(About this task): Each entry must appear in the answer exactly as it does here.

(Listed entries):
Lemma reconcileSpec_wp tr :
  omDeletionTimestamp (setMeta set) = None → finalizerName ∈ omFinalizers (setMeta set) → fresh tr →
  wp api_contract pass_ok (reconcileSpec now cfg set) (λ _ _, True) tr.
Proof.
  intros Hlive Hfin (Hr & Hn & Hw). unfold reconcileSpec. cbv zeta.
  destruct (validateRuntimeSpec set) as [e|] eqn:Ev; [apply earlyReturn_wp|].
  assert (actionable) as Hact by (split_and!; [done..|by apply validateRuntimeSpec_None]).
  apply wp_bind.
  assert (wp api_contract (λ _, placement_read) (resolvePlacementRefs now set (setGeneration set)) _ tr) as Hwp
    by (by apply resolvePlacementRefs_wp).
  apply (wp_invariant _ _ (λ tr, rechecks tr = [] ∧ no_deletes tr ∧ ∀ k, ¬ ensuredWork tr k)) in Hwp; [| |done].
  2:{ intros tr1 c r Hc [Hr1 Hf1]. split; [unfold rechecks in *; by destruct c|].
      apply fresh_cons; [by right|done]. }
  eapply wp_mono; [eapply (wp_weaken _ _ (λ _, placement_read)); [done| |exact Hwp];
    intros tr1 c Hc; apply pass_ok_reads; by destruct c|].
  intros tr1 res [(outs & Href & _ & Hans & Hres) Hfresh].
  assert (resolved_by set tr1 res) as Hby
    by (exists outs; split_and!; [done|done|rewrite Hres; apply addRef_union]).
  clear Hres. destruct (resErr res); [case_goal; [apply earlyReturn_wp|]|]; by apply reconcileResolved_wp.
Qed.

Lemma reconcileLive_wp tr :
  omDeletionTimestamp (setMeta set) = None → fresh tr →
  wp api_contract pass_ok (reconcileLive now cfg set) (λ _ _, True) tr.
Proof.
  intros Hlive Hfresh. unfold reconcileLive.
  destruct (decide (finalizerName ∈ omFinalizers (setMeta set))) as [Hin|Hin].
  - rewrite AddFinalizer_present by done. by apply reconcileSpec_wp.
  - rewrite AddFinalizer_absent by done. apply wp_bind, wp_send.
    + split; [done|]. split_and!; [done|done|]. left. split_and!; [|done|done].
      unfold deleting. rewrite Hlive. by intros [? ?].
    + intros [s|e] _; by apply wp_ret.
Qed.

Lemma delete_ok_pass tr c :
  deleting → delete_pass_ok set tr c → Forall ev_contract tr → pass_ok tr c.
Proof.
  intros Hdel Hok Hhist. rewrite Forall_forall in Hhist. destruct c; try done; simpl in Hok.
  - destruct Hok as (-> & -> & Hw & Hm & _ & Hl). split; [done|]. split_and!; [done|done|]. by right.
  - destruct Hok as (-> & (st & -> & _ & Hr) & _). split; [done|]. split; [done|]. exists st. split; [done|].
    by eapply status_ok_not_ready.
  - destruct Hok as (_ & Hw & msas & Hm & Hin). split.
    + split; [|by exists msas]. apply (Hhist _ Hm msas); done.
    + by left.
  - destruct Hok as (_ & works & Hw & Hin). split.
    + split; [|by exists works]. apply (Hhist _ Hw works); done.
    + by left.
Qed.

Lemma reconcileSet_wp tr :
  fresh tr → patch_errors tr = [] → Forall ev_contract tr →
  wp api_contract pass_ok (reconcileSet now cfg set) (λ _ _, True) tr.
Proof.
  intros Hfresh Hpatch Hhist. unfold reconcileSet.
  destruct (bool_decide (is_Some (omDeletionTimestamp (setMeta set)))) eqn:Hdel; breflect; cycle 1.
  { apply reconcileLive_wp; [by apply eq_None_not_Some|done]. }
  apply wp_bind. eapply (wp_mono _ _ _ (λ _ _, True)); [|by intros; apply wp_ret].
  destruct Hfresh as (_ & [Hw Hm] & _).
  apply (wp_weaken api_contract _ (λ tr c, delete_pass_ok set tr c ∧ Forall ev_contract tr));
    [done|intros tr1 c [? ?]; by apply delete_ok_pass|].
  apply wp_history; [|done]. eapply wp_mono; [by apply reconcileDelete_wp|done].
Qed.

End safety.

(** ** The whole pass *)

Section pass.
Context `{MetaConditions} `{LabelsLib} `{SemanticEquality} `{JSONCodec} `{ApiErrors} `{ControllerUtil}
        `{ClusterGroups} `{PlacementTracker}.

(** Every request of a pass is the first read of the set, or concerns the set
    that was read. *)
Definition reconcile_ok (req : NamespacedName) (tr : trace) (c : call) : Prop :=
  (tr = [] ∧ c = CGetSet req) ∨
  ∃ set, Ev (CGetSet req) (Ok set) ∈ tr ∧ ObjectKey (setMeta set) = req ∧ pass_ok set tr c.

Lemma Reconcile_wp now cfg req :
  wp api_contract (reconcile_ok req) (Reconcile now cfg req) (λ _ _, True) [].
Proof.
  unfold Reconcile. apply wp_bind, wp_send; [by left|]. intros [set|e] Hk; [|by apply wp_ret].
  pose proof (Hk set eq_refl) as Hkey.
  apply (wp_weaken api_contract _ (λ tr c, pass_ok set tr c ∧ Ev (CGetSet req) (Ok set) ∈ tr));
    [done|intros tr c [? ?]; right; by exists set|].
  eapply (wp_mono _ _ _ (λ tr' _, True ∧ Ev (CGetSet req) (Ok set) ∈ tr')); [|done].
  apply (wp_invariant_at _ _ (λ tr, Ev (CGetSet req) (Ok set) ∈ tr)); [|by right|left].
  apply wp_bind. eapply wp_mono.
  { apply reconcileSet_wp; [|done|constructor; [exact Hk|constructor]].
    split; [done|]. split; [done|]. intros k [[]|(? & []%elem_of_nil & _)]%ensuredWork_cons. }
  intros tr1 pass _. apply wp_bind. unfold stopNamespaceCaches.
  destruct (_ && _); [|by apply wp_ret, wp_ret]. apply wp_send; [done|by intros; apply wp_ret].
Qed.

(Written answer):
Lemma reconcileSpec_wp tr :
  omDeletionTimestamp (setMeta set) = None → finalizerName ∈ omFinalizers (setMeta set) → fresh tr →
  wp api_contract pass_ok (reconcileSpec now cfg set) (λ _ _, True) tr.
Proof.
  intros Hlive Hfin (Hr & Hn & Hw). unfold reconcileSpec. cbv zeta.
  destruct (validateRuntimeSpec set) as [e|] eqn:Ev; [apply earlyReturn_wp|].
  assert (actionable) as Hact by (split_and!; [done..|by apply validateRuntimeSpec_None]).
  apply wp_bind.
  assert (wp api_contract (λ _, placement_read) (resolvePlacementRefs now set (setGeneration set)) _ tr) as Hwp
    by (by apply resolvePlacementRefs_wp).
  apply (wp_invariant _ _ (λ tr, rechecks tr = [] ∧ no_deletes tr ∧ ∀ k, ¬ ensuredWork tr k)) in Hwp; [| |done].
  2:{ intros tr1 c r Hc [Hr1 Hf1]. split; [unfold rechecks in *; by destruct c|].
      apply fresh_cons; [by right|done]. }
  eapply wp_mono; [eapply (wp_weaken _ _ (λ _, placement_read)); [done| |exact Hwp];
    intros tr1 c Hc; apply pass_ok_reads; by destruct c|].
  intros tr1 res [(outs & Href & _ & Hans & Hres) Hfresh].
  assert (resolved_by set tr1 res) as Hby
    by (exists outs; split_and!; [done|done|rewrite Hres; apply addRef_union]).
  clear Hres. destruct (resErr res); [case_goal; [apply earlyReturn_wp|]|]; by apply reconcileResolved_wp.
Qed.

Lemma reconcileLive_wp tr :
  omDeletionTimestamp (setMeta set) = None → fresh tr →
  wp api_contract pass_ok (reconcileLive now cfg set) (λ _ _, True) tr.
Proof.
  intros Hlive Hfresh. unfold reconcileLive.
  destruct (decide (finalizerName ∈ omFinalizers (setMeta set))) as [Hin|Hin].
  - rewrite AddFinalizer_present by done. by apply reconcileSpec_wp.
  - rewrite AddFinalizer_absent by done. apply wp_bind, wp_send.
    + split; [done|]. split_and!; [done|done|]. left. split_and!; [|done|done].
      unfold deleting. rewrite Hlive. by intros [? ?].
    + intros [s|e] _; by apply wp_ret.
Qed.

Lemma delete_ok_pass tr c :
  deleting → delete_pass_ok set tr c → Forall ev_contract tr → pass_ok tr c.
Proof.
  intros Hdel Hok Hhist. rewrite Forall_forall in Hhist. destruct c; try done; simpl in Hok.
  - destruct Hok as (-> & -> & Hw & Hm & _ & Hl). split; [done|]. split_and!; [done|done|]. by right.
  - destruct Hok as (-> & (st & -> & _ & Hr) & _). split; [done|]. split; [done|]. exists st. split; [done|].
    by eapply status_ok_not_ready.
  - destruct Hok as (_ & Hw & msas & Hm & Hin). split.
    + split; [|by exists msas]. apply (Hhist _ Hm msas); done.
    + by left.
  - destruct Hok as (_ & works & Hw & Hin). split.
    + split; [|by exists works]. apply (Hhist _ Hw works); done.
    + by left.
Qed.

Lemma reconcileSet_wp tr :
  fresh tr → patch_errors tr = [] → Forall ev_contract tr →
  wp api_contract pass_ok (reconcileSet now cfg set) (λ _ _, True) tr.
Proof.
  intros Hfresh Hpatch Hhist. unfold reconcileSet.
  destruct (bool_decide (is_Some (omDeletionTimestamp (setMeta set)))) eqn:Hdel; breflect; cycle 1.
  { apply reconcileLive_wp; [by apply eq_None_not_Some|done]. }
  apply wp_bind. eapply (wp_mono _ _ _ (λ _ _, True)); [|by intros; apply wp_ret].
  destruct Hfresh as (_ & [Hw Hm] & _).
  apply (wp_weaken api_contract _ (λ tr c, delete_pass_ok set tr c ∧ Forall ev_contract tr));
    [done|intros tr1 c [? ?]; by apply delete_ok_pass|].
  apply wp_history; [|done]. eapply wp_mono; [by apply reconcileDelete_wp|done].
Qed.

End safety.

(** ** The whole pass *)

Section pass.
Context `{MetaConditions} `{LabelsLib} `{SemanticEquality} `{JSONCodec} `{ApiErrors} `{ControllerUtil}
        `{ClusterGroups} `{PlacementTracker}.

(** Every request of a pass is the first read of the set, or concerns the set
    that was read. *)
Definition reconcile_ok (req : NamespacedName) (tr : trace) (c : call) : Prop :=
  (tr = [] ∧ c = CGetSet req) ∨
  ∃ set, Ev (CGetSet req) (Ok set) ∈ tr ∧ ObjectKey (setMeta set) = req ∧ pass_ok set tr c.

Lemma Reconcile_wp now cfg req :
  wp api_contract (reconcile_ok req) (Reconcile now cfg req) (λ _ _, True) [].
Proof.
  unfold Reconcile. apply wp_bind, wp_send; [by left|]. intros [set|e] Hk; [|by apply wp_ret].
  pose proof (Hk set eq_refl) as Hkey.
  apply (wp_weaken api_contract _ (λ tr c, pass_ok set tr c ∧ Ev (CGetSet req) (Ok set) ∈ tr));
    [done|intros tr c [? ?]; right; by exists set|].
  eapply (wp_mono _ _ _ (λ tr' _, True ∧ Ev (CGetSet req) (Ok set) ∈ tr')); [|done].
  apply (wp_invariant_at _ _ (λ tr, Ev (CGetSet req) (Ok set) ∈ tr)); [|by right|left].
  apply wp_bind. eapply wp_mono.
  { apply reconcileSet_wp; [|done|constructor; [exact Hk|constructor]].
    split; [done|]. split; [done|]. intros k [[]|(? & []%elem_of_nil & _)]%ensuredWork_cons. }
  intros tr1 pass _. apply wp_bind. unfold stopNamespaceCaches.
  destruct (_ && _); [|by apply wp_ret, wp_ret]. apply wp_send; [done|by intros; apply wp_ret].
Qed.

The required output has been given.